* Assignment
Copy the data. Keep every character as given.

::::::::

(** ** A new round *)

Lemma refill_spec g sw :
  0 < g_nx g → sweep_ok (g_nx g) (g_ny g) sw → NoDup (ds_cands sw) → reach_of (g_acts g) < 64 →
  ∃ sw', refill (reach_of (g_acts g)) sw = Ok sw' ∧ sweep_ok (g_nx g) (g_ny g) sw' ∧ NoDup (ds_cands sw') ∧
    ds_reach sw' = Some (reach_of (g_acts g)) ∧
    (ds_pos sw < zlen (ds_cands sw) ∧ ds_pending sw' = ds_pending sw ∧ ds_cands sw' = ds_cands sw ∧
       ds_pos sw' = ds_pos sw
     ∨ remaining sw = [] ∧ ds_pos sw' = 0 ∧ ds_pending sw' = None ∧
       ∀ x y, in_map (g_nx g) (g_ny g) x y → ((x, y) ∈ ds_cands sw' ↔ near_seed g sw x y)).
Proof.
  intros Hnx [Hb Hc Hp] Hnd Hr. unfold refill. destruct (ds_pos sw >=? zlen (ds_cands sw)) eqn:E.
  2:{ eexists. split; [done|]. split; [by split|]. split; [done|]. split; [done|]. left. cbn. split; [lia|done]. }
  assert (remaining sw = []) as Hrem.
  { unfold remaining. apply drop_ge. unfold zlen in *. lia. }
  destruct (ds_pending sw) as [bb|] eqn:Ep.
  - destruct (Hb bb eq_refl) as (Hwf & Ex & Ey). pose proof (reach_nonneg (g_acts g)).
    destruct (dilate2d_eq bb (reach_of (g_acts g)) (reach_of (g_acts g)) Hwf) as (d & -> & Hd & [Dx Dy] & Hh);
      [lia..|].
    rewrite ok_bind, enumerate2_eq, ok_bind by (done || lia).
    assert (∀ x y, (x, y) ∈ cells2 d ↔ in_map (g_nx g) (g_ny g) x y ∧ near_seed g sw x y) as Hcells.
    { intros x y. rewrite elem_of_cells2. unfold in2. rewrite Dx, Dy, Ex, Ey. split.
      - intros [Hxy Hs]. split; [done|]. rewrite Hh in Hs by (unfold in2; by rewrite Ex, Ey).
        destruct Hs as (x' & y' & [? ?] & ? & ? & Hs). exists x', y'. rewrite Ex, Ey in *.
        split; [done|]. unfold seeded. by rewrite Ep.
      - intros [Hxy (x' & y' & [? ?] & Hs & [? ?])]. split; [done|].
        apply Hh; [unfold in2; by rewrite Ex, Ey|]. exists x', y'.
        split; [unfold in2; by rewrite Ex, Ey|]. unfold seeded in Hs. by rewrite Ep in Hs. }
    eexists. split; [done|]. split.
    { split; cbn; [done| |unfold zlen; lia]. intros x y Hxy%Hcells. by destruct Hxy. }
    split; [apply NoDup_cells2|]. split; [done|]. right. cbn. split; [done|]. split; [done|]. split; [done|].
    intros x y Hxy. rewrite Hcells. tauto.
  - eexists. split; [done|]. split; [split; cbn; [done|by intros x y ?%elem_of_nil|done]|].
    split; [constructor|]. split; [done|]. right. cbn. split; [done|]. split; [done|]. split; [done|].
    intros x y _. split; [by intros ?%elem_of_nil|]. intros (x' & y' & _ & Hs & _).
    unfold seeded in Hs. by rewrite Ep in Hs.
Qed.

(** ** The job *)

(** The cells of the local worker are passed over; unless its certificate
    stands they are noted. *)
Lemma assign_cells_spec origin cands m acc :
  ∃ D, assign_cells origin cands m acc = (with_deferred m D,
         acc ++ ((fun c => (i32_sub c.1 origin.1, i32_sub c.2 origin.2)) <$> filter (fun c => c ∉ m_owned m) cands)) ∧
    if m_certified m then D = m_deferred m else D ⊆ m_deferred m ∪ m_owned m.
Proof.
  revert m acc. induction cands as [|c cands IH]; intros m acc; cbn [assign_cells].
  { exists (m_deferred m). rewrite app_nil_r. split; [by destruct m|]. destruct (m_certified m); set_solver. }
  rewrite list.filter_cons. case_bool_decide as Hc.
  - rewrite decide_False by auto. destruct (m_certified m) eqn:Em.
    + destruct (IH m acc) as (D & -> & HD). rewrite Em in HD. by exists D.
    + destruct (IH (with_deferred m ({[c]} ∪ m_deferred m)) acc) as (D & -> & HD). exists D. split; [by destruct m|].
      cbn in HD. rewrite Em in HD. set_solver.
  - rewrite decide_True by done. destruct (IH m (acc ++ [(i32_sub c.1 origin.1, i32_sub c.2 origin.2)])) as (D & -> & HD).
    exists D. split; [|done]. by rewrite <- app_assoc.
Qed.

(** The reach the code asserts, and room for it beside the map. *)
Definition reach_fits (g : geo) : Prop :=
  1 ≤ reach_of (g_acts g) < 64 ∧ g_nx g + reach_of (g_acts g) < 2 ^ 31 ∧ g_ny g + reach_of (g_acts g) < 2 ^ 31.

::::::::

* Expected answer
(** ** A new round *)

Lemma refill_spec g sw :
  0 < g_nx g → sweep_ok (g_nx g) (g_ny g) sw → NoDup (ds_cands sw) → reach_of (g_acts g) < 64 →
  ∃ sw', refill (reach_of (g_acts g)) sw = Ok sw' ∧ sweep_ok (g_nx g) (g_ny g) sw' ∧ NoDup (ds_cands sw') ∧
    ds_reach sw' = Some (reach_of (g_acts g)) ∧
    (ds_pos sw < zlen (ds_cands sw) ∧ ds_pending sw' = ds_pending sw ∧ ds_cands sw' = ds_cands sw ∧
       ds_pos sw' = ds_pos sw
     ∨ remaining sw = [] ∧ ds_pos sw' = 0 ∧ ds_pending sw' = None ∧
       ∀ x y, in_map (g_nx g) (g_ny g) x y → ((x, y) ∈ ds_cands sw' ↔ near_seed g sw x y)).
Proof.
  intros Hnx [Hb Hc Hp] Hnd Hr. unfold refill. destruct (ds_pos sw >=? zlen (ds_cands sw)) eqn:E.
  2:{ eexists. split; [done|]. split; [by split|]. split; [done|]. split; [done|]. left. cbn. split; [lia|done]. }
  assert (remaining sw = []) as Hrem.
  { unfold remaining. apply drop_ge. unfold zlen in *. lia. }
  destruct (ds_pending sw) as [bb|] eqn:Ep.
  - destruct (Hb bb eq_refl) as (Hwf & Ex & Ey). pose proof (reach_nonneg (g_acts g)).
    destruct (dilate2d_eq bb (reach_of (g_acts g)) (reach_of (g_acts g)) Hwf) as (d & -> & Hd & [Dx Dy] & Hh);
      [lia..|].
    rewrite ok_bind, enumerate2_eq, ok_bind by (done || lia).
    assert (∀ x y, (x, y) ∈ cells2 d ↔ in_map (g_nx g) (g_ny g) x y ∧ near_seed g sw x y) as Hcells.
    { intros x y. rewrite elem_of_cells2. unfold in2. rewrite Dx, Dy, Ex, Ey. split.
      - intros [Hxy Hs]. split; [done|]. rewrite Hh in Hs by (unfold in2; by rewrite Ex, Ey).
        destruct Hs as (x' & y' & [? ?] & ? & ? & Hs). exists x', y'. rewrite Ex, Ey in *.
        split; [done|]. unfold seeded. by rewrite Ep.
      - intros [Hxy (x' & y' & [? ?] & Hs & [? ?])]. split; [done|].
        apply Hh; [unfold in2; by rewrite Ex, Ey|]. exists x', y'.
        split; [unfold in2; by rewrite Ex, Ey|]. unfold seeded in Hs. by rewrite Ep in Hs. }
    eexists. split; [done|]. split.
    { split; cbn; [done| |unfold zlen; lia]. intros x y Hxy%Hcells. by destruct Hxy. }
    split; [apply NoDup_cells2|]. split; [done|]. right. cbn. split; [done|]. split; [done|]. split; [done|].
    intros x y Hxy. rewrite Hcells. tauto.
  - eexists. split; [done|]. split; [split; cbn; [done|by intros x y ?%elem_of_nil|done]|].
    split; [constructor|]. split; [done|]. right. cbn. split; [done|]. split; [done|]. split; [done|].
    intros x y _. split; [by intros ?%elem_of_nil|]. intros (x' & y' & _ & Hs & _).
    unfold seeded in Hs. by rewrite Ep in Hs.
Qed.

(** ** The job *)

(** The cells of the local worker are passed over; unless its certificate
    stands they are noted. *)
Lemma assign_cells_spec origin cands m acc :
  ∃ D, assign_cells origin cands m acc = (with_deferred m D,
         acc ++ ((fun c => (i32_sub c.1 origin.1, i32_sub c.2 origin.2)) <$> filter (fun c => c ∉ m_owned m) cands)) ∧
    if m_certified m then D = m_deferred m else D ⊆ m_deferred m ∪ m_owned m.
Proof.
  revert m acc. induction cands as [|c cands IH]; intros m acc; cbn [assign_cells].
  { exists (m_deferred m). rewrite app_nil_r. split; [by destruct m|]. destruct (m_certified m); set_solver. }
  rewrite list.filter_cons. case_bool_decide as Hc.
  - rewrite decide_False by auto. destruct (m_certified m) eqn:Em.
    + destruct (IH m acc) as (D & -> & HD). rewrite Em in HD. by exists D.
    + destruct (IH (with_deferred m ({[c]} ∪ m_deferred m)) acc) as (D & -> & HD). exists D. split; [by destruct m|].
      cbn in HD. rewrite Em in HD. set_solver.
  - rewrite decide_True by done. destruct (IH m (acc ++ [(i32_sub c.1 origin.1, i32_sub c.2 origin.2)])) as (D & -> & HD).
    exists D. split; [|done]. by rewrite <- app_assoc.
Qed.

(** The reach the code asserts, and room for it beside the map. *)
Definition reach_fits (g : geo) : Prop :=
  1 ≤ reach_of (g_acts g) < 64 ∧ g_nx g + reach_of (g_acts g) < 2 ^ 31 ∧ g_ny g + reach_of (g_acts g) < 2 ^ 31.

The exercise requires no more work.